El Gobierno brasileño amenazó con
incluir a Zara en la lista negra de empleadores de mano de obra esclava, que
cuenta con 250 empresas, y terminó acordando con Inditex una multa de 3,4
millones de reales (1,4 millones de euros), muy por debajo de lo inicialmente
solicitado.
Kreisler, de Ropa Limpia, afirma que
Brasil tiene uno de los gobiernos más activos en la erradicación del trabajo
esclavo; aunque el periodista brasileño Leonardo Sakamoto advierte de que la
actuación gubernamental es “contradictoria e insuficiente”: persigue a los
explotadores, pero sigue promoviendo una economía del latifundio y la
exportación que favorece estructuralmente la explotación. Las raíces del
problema no se combaten.
“La tercerización es el mecanismo
clásico para derivar los riesgos”, sostiene Daniel Santini. “La firma dice que
su proveedor subcontrató sin su autorización, y así se cubre las espaldas”,
aclara Kreisler. Ropa Limpia insiste en que las empresas deben asegurar el
control de toda la cadena productiva y, de hecho, así lo recoge el código de
conducta de Inditex, que trabaja con unos 1.500 proveedores. En la práctica,
cuando saltó el escándalo de São Paulo, la empresa textil argumentó que
desconocía el proceder de estos proveedores.
Otro ‘coladero’ para el sabotaje a los
derechos laborales es el trabajo a domicilio:en 2006, un semanario portugués
denunció que un proveedor de Inditex utilizaba trabajo infantil en sus
viviendas en el municipio portugués de Felgueras.
Porque los abusos no se limitan al
‘tercer mundo’: la propia Inditex ha sido denunciada por trabajadores
subcontratados en la propia sede de la compañía en Arteixo (Galicia) para
descargar mercancía de forma no mecanizada con jornadas de hasta 16 horas
seguidas y sin convenio.
FRUTO DEL CAPITALISMO
Para Sakamoto, el trabajo esclavo “no
es enfermedad, sino síntoma del sistema. Estas nuevas formas de esclavitud no
son un resquicio de prácticas arcaicas que sobrevivieron a la introducción del
capitalismo, sino un instrumento del sistema para favorecer la acumulación del
capital en su interminable proceso de expansión”, sostiene.
“La sobreexplotación del trabajo, cuya
forma más cruel y extrema es la esclavitud, se utiliza deliberadamente en
determinadas regiones como parte integrante e instrumento del capital”, escribe
el periodista en un artículo titulado Trabajo esclavo contemporáneo, fruto del
capitalismo.
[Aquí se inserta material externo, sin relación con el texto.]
(** X7.  Between two human players the play loop never gets stuck and never
    runs on: while it continues some cell is empty and every empty cell is a
    turn the player to move can make, and no more than nine moves are ever
    counted. *)
Theorem play_goes_on g :
  reaches (Game.init Human) g ->
  0 <= Game.moves_count g <= 9 /\
  (continues g ->
   (exists k, (k < 9)%nat /\ empty_at (Game.board g) k = true) /\
   (forall k, (k < 9)%nat -> empty_at (Game.board g) k = true ->
      turn_step g (moved g k))).
Proof.
  intros H. pose proof (reaches_well_formed _ _ H) as Hwf.
  pose proof (reaches_playerO _ _ H) as Ho.
  split.
  - destruct Hwf as (_ & _ & _ & ->).
    pose proof (count_marks_le (Game.board g)).
    destruct (reaches_well_formed _ _ H) as (Hlen & _). lia.
  - intros Hc. split; [now apply continues_empty_cell|].
    intros k Hk He. destruct Hwf as (Hlen & _ & [[Ht _]|[Ht _]] & _).
    + now apply player_moves.
    + now apply human_moves.
Qed.

Lemma play_goes_on_witness :
  reaches (Game.init Human) game_after_X0 /\
  0 <= Game.moves_count game_after_X0 <= 9.
Proof.
  assert (H : reaches (Game.init Human) game_after_X0)
    by exact (reaches_after_first_move Human).
  split; [exact H|]. exact (proj1 (play_goes_on _ H)).
Defined.

(** * When the computer has no answer *)

(** X8.  Given [self.board] itself, on nine cells with fuel for the empty
    cells, [get_move_helper] answers [None] exactly when no empty cell
    scores above -1: when the board is full or every move loses. *)
Theorem get_move_helper_none fuel self board :
  length board = 9%nat -> AI.id self <> EMPTY ->
  (count_empty board <= fuel)%nat ->
  (get_move_helper fuel self SameList board = Ok (None, board) <->
   forall k, (k < 9)%nat -> empty_at board k = true ->
     score_of (minimax fuel self SameList (<[k := AI.id self]> board) 0 false)
     <= -1) /\
  (count_empty board = 0%nat ->
   get_move_helper fuel self SameList board = Ok (None, board)).
Proof.
  intros Hlen Hid Hfuel. rewrite get_move_helper_fold by assumption.
  set (val := fun k : nat => score_of _).
  destruct (fold_choice_spec board val (seq 0 9) None (-1))
    as (_ & Hmax & Hr).
  assert (Hiff : Ok (fst (fold_choice board val (seq 0 9) (None, -1)), board) =
                 Ok (None, board) <->
                 forall k, (k < 9)%nat -> empty_at board k = true ->
                   val k <= -1).
  { split.
    - intros Hn k Hk He.
      destruct Hr as [Hr|(pre & j & post & _ & _ & Hr & _)];
        rewrite Hr in Hn, Hmax; [|discriminate Hn].
      apply (Hmax k); [apply in_seq; lia|exact He].
    - intros Hall.
      destruct Hr as [Hr|(pre & j & post & Hs & He & Hr & Hlt & _)];
        [now rewrite Hr|].
      assert (Hj : In j (seq 0 9)) by (rewrite Hs; apply in_elt).
      apply in_seq in Hj. specialize (Hall j ltac:(lia) He). lia. }
  split; [exact Hiff|].
  intros H0. apply Hiff. intros k Hk He.
  assert (HO : AI.id self <> EMPTY) by exact Hid.
  rewrite (count_empty_place board k (AI.id self) He HO) in H0. lia.
Qed.

Lemma get_move_helper_none_witness :
  get_move_helper 0 computer SameList board_draw = Ok (None, board_draw).
Proof.
  destruct (get_move_helper_none 0 computer board_draw) as [_ H];
    [reflexivity|discriminate|vm_compute; lia|].
  apply H. reflexivity.
Defined.

(** * A full board *)

(** X9.  On nine cells [board_is_full] never raises and answers [True]
    exactly when no cell is '_'. *)
Theorem board_is_full_counts board :
  length board = 9%nat ->
  (board_is_full board = Ok true <-> count_empty board = 0%nat) /\
  (board_is_full board = Ok false <-> (0 < count_empty board)%nat).
Proof.
  intros Hlen.
  assert (Hpos : (0 < count_empty board)%nat -> board_is_full board = Ok false).
  { intros H. destruct (count_empty_cell board H) as [k Hk].
    apply (empty_at_not_full board k Hlen); [|exact Hk].
    rewrite <- Hlen. now apply empty_at_lt. }
  assert (Hzero : board_is_full board = Ok false -> (0 < count_empty board)%nat).
  { intros H. destruct (board_not_full_cell board Hlen H) as (k & _ & He).
    assert (HX : "X" <> EMPTY) by discriminate.
    rewrite (count_empty_place board k "X" He HX). lia. }
  destruct (board_is_full_spec board Hlen) as ([|] & Hf & _); rewrite Hf.
  - split; (split; [|intros H]).
    + intros _.
      assert (Hc : (count_empty board = 0 \/ 0 < count_empty board)%nat)
        by lia.
      destruct Hc as [Hc|Hc]; [exact Hc|]. apply Hpos in Hc. congruence.
    + reflexivity.
    + discriminate.
    + apply Hpos in H. congruence.
  - split; (split; [|intros H]).
    + discriminate.
    + specialize (Hzero Hf). lia.
    + intros _. now apply Hzero.
    + reflexivity.
Qed.

Lemma board_is_full_counts_witness :
  board_is_full board_draw = Ok true <-> count_empty board_draw = 0%nat.
Proof.
  destruct (board_is_full_counts board_draw eq_refl) as [H _]. exact H.
Defined.

(** * The search never raises *)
La ONG Anti-Slavery International calcula que hay unos 27
millones de esclavos en la actualidad y que unos 246 millones de niños están
sometidos a algún tipo de explotación laboral.
Comprometido con esta lacra, Sakamoto
fundó la ONG Repórter Brasil, especializada en noticiar y prevenir una forma
moderna de esclavitud que puede llegar a ser “mucho más brutal que la
esclavitud colonial que tan bien conocemos en Brasil”, como explica Daniel
Santini en la sede de la organización, en São Paulo.
“El trabajador es completamente
descartable, es gratis, luego no hay una preocupación por mantenerlo. Existen
enormes bolsas de miseria, hay un gran excedente de mano de obra. Así, nos
encontramos casos de trabajadores grabados a hierro, como el ganado, o aislados
sin agua, obligados a beber de un pozo infectado. Historias que ponen los
vellos de punta, a veces en proyectos de enormes presupuestos”, relata Santini.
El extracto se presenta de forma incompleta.